On Monday night, President Trump argued that American corporations are doing historically well — and also, are in desperate need of giant, deficit-financed tax cuts.
In most cases, Trump’s incoherent tweets reveal nothing more than the limitations of his “very good brain.” But in this instance, the president has actually, eloquently articulated the incoherence of the Republican tax plan itself.
There are reasonable arguments for reducing America’s corporate tax rate, as part of a revenue-neutral reform package that maintains the tax code’s progressivity: Our statutory corporate rate is abnormally high. This encourages companies to relocate to other nations, and/or invest time and money in tax evasion. And that ends up eroding the corporate tax base, leaving America with fewer jobs and our government with less revenue.
This story’s one that reputable economists across the political spectrum tell, though you can quibble with it. But Republicans aren’t trying to finance a modest reduction in the corporate rate by closing loopholes used predominately by the rich; they’re trying to finance a gargantuan, 15-point cut in the corporate rate, by adding $1.5 trillion to the deficit and raising taxes on some upper-middle-class people in blue states.
Even if one accepts the (largely discredited) premises of the GOP’s favorite economists, there is still no coherent argument for this policy. In fact, in a Wall Street Journal op-ed this week, America’s leading conservative economists tacitly admitted as much: Before arriving at the conclusion that the GOP tax plan would increase growth by between 3 and 4 percent, the economists first “assumed a revenue-neutral corporate tax change.” This is because a deficit-financed cut would raise future interest rates — and thus, dampen the policy’s growth effects, even under classic, supply-side assumptions. In other words, in order to endorse the Republican bill, conservative economists had to pretend that it is an entirely different piece of legislation.

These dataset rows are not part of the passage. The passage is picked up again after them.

(** A transition that changes only the last invocation, within its
    identity. *)
Lemma flow_inv_last now s l i i' status active output error :
  flow_inv s -> fr_invocations s = l ++ [i] ->
  inv_id i' = inv_id i -> inv_sequence i' = inv_sequence i ->
  inv_flow_run_id i' = inv_flow_run_id i -> inv_ok i' ->
  let s' := evolve now s status (l ++ [i']) active output error in
  active_last s' -> status <> CREATED -> status <> COMPLETED ->
  (is_error_status status = true -> falsy error = false) ->
  flow_inv s'.
Proof.
  intros Hs Hl Hid Hseq Hown Hi' s' Hact Hnc Hnd He.
  pose proof (fv_ids _ Hs) as H1. pose proof (fv_sequences _ Hs) as H2.
  pose proof (fv_bound _ Hs) as H3. pose proof (fv_owner _ Hs) as H4.
  pose proof (fv_invs _ Hs) as H5. pose proof (fv_fields _ Hs) as H6.
  rewrite Hl in *. rewrite !map_app in *. simpl in *.
  rewrite !length_app in *. simpl in *.
  apply Forall_app in H4 as [H4 H4']. apply Forall_app in H5 as [H5 _].
  constructor; simpl; try done.
  - unfold FlowRunState_fields in *. simpl. reflect. rewrite H. simpl. apply Z.leb_le. lia.
  - rewrite map_app. simpl. by rewrite Hid.
  - by rewrite map_app, length_app; simpl; rewrite Hseq.
  - by rewrite length_app.
  - apply Hs.
  - apply Forall_app. split; [done|]. apply Forall_singleton. simpl. rewrite Hown. by inversion H4'.
  - apply Forall_app. split; [done|]. by apply Forall_singleton.
Qed.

But the GOP’s few, sincere deficit hawks in the Senate aren’t ready to play make-believe, just yet. Oklahoma senator James Lankford and Tennessee’s Bob Corker have been pushing to add a “trigger or backstop” to the bill, which would automatically increase taxes if the cuts produce less growth than expected — and, on Tuesday afternoon, Corker announced that he had reached an “outline on an agreement” with the Senate leadership on such a provision.
Corker’s proposal is a god-awful idea — but it’s one that Republicans can’t effectively rebut without admitting that their tax cut (probably) won’t do what they claim it will.
On Monday, GOP senator Pat Toomey argued that adding a “backstop” could be self-fulfilling — if businesses aren’t certain that their taxes will stay low, they’ll make fewer investments, and thus, growth will be weaker than expected. There are a couple flaws in this argument: One, so long as the United States is not an authoritarian country, corporations will never be certain that a different Congress won’t raise their taxes. Second, it’s hard for Republicans to argue that corporate tax cuts produce inevitable, predictable growth effects — and that the “job creators” (who, according to GOP orthodoxy, understand the economy better than anyone) don’t necessarily believe that.
The best argument against a deficit-reducing “backstop” though, is that recessions exist. Unfortunately for GOP lawmakers, this is also one of the best arguments against their entire tax plan.
Some Senate Republicans seem to understand this problem. As Politico reports:
[T]he deficit hawks’ proposal is already stoking private concern from other Republicans, particularly the prospect that any legislative trigger could spike tax rates in a time of slow growth, potentially damaging the economy.
Here, conservative lawmakers tacitly admit that governments need to run deficits during economic downturns: The reason a “legislative trigger” would potentially damage the economy is that during times of low consumer spending, it’s counterproductive for the government to take money out of people’s pockets.
Raising taxes when growth is slow, or nonexistent, will only slow the economy further. And the same holds for cutting most forms of public spending (cutting Americans’ health-care subsidies won’t get them to spend more on discretionary goods). Therefore, when revenues fall due to poor economic conditions, the government needs to have fiscal room to run short-term deficits. This analysis isn’t just supported by mainstream economic theory. It was also validated in the wake of the 2008 crash: Countries that responded to the crisis with stimulus (like the United States) came out far better than those that those that pursued austerity (like Britain).
This is why it’s impossible for anyone to credibly claim that they want to reduce the national debt and, also, pass the GOP’s tax plan. There is no fiscally conservative argument for adding hundreds of billions of dollars to the deficit at a time when the stock market is at record highs and unemployment near record lows. If Republicans cared about the debt, they would be pushing to cut it now — austerity will be far more painful when the economy (inevitably) falls back into recession.
But the GOP, writ large, does not care about the deficit. The party’s primary concern is ensuring that corporate America gets a return on its political investments. Republicans aren’t pushing a giant, regressive, deficit-financed business tax cut because they think such a policy meets the specific needs of the 2017 economy. They’re pushing it because 2017 is the year they happened to gain full control of the federal government; they lack the votes to pass significant spending cuts or middle-class tax increases; and their party exists to consolidate wealth and power into the hands of its well-heeled benefactors.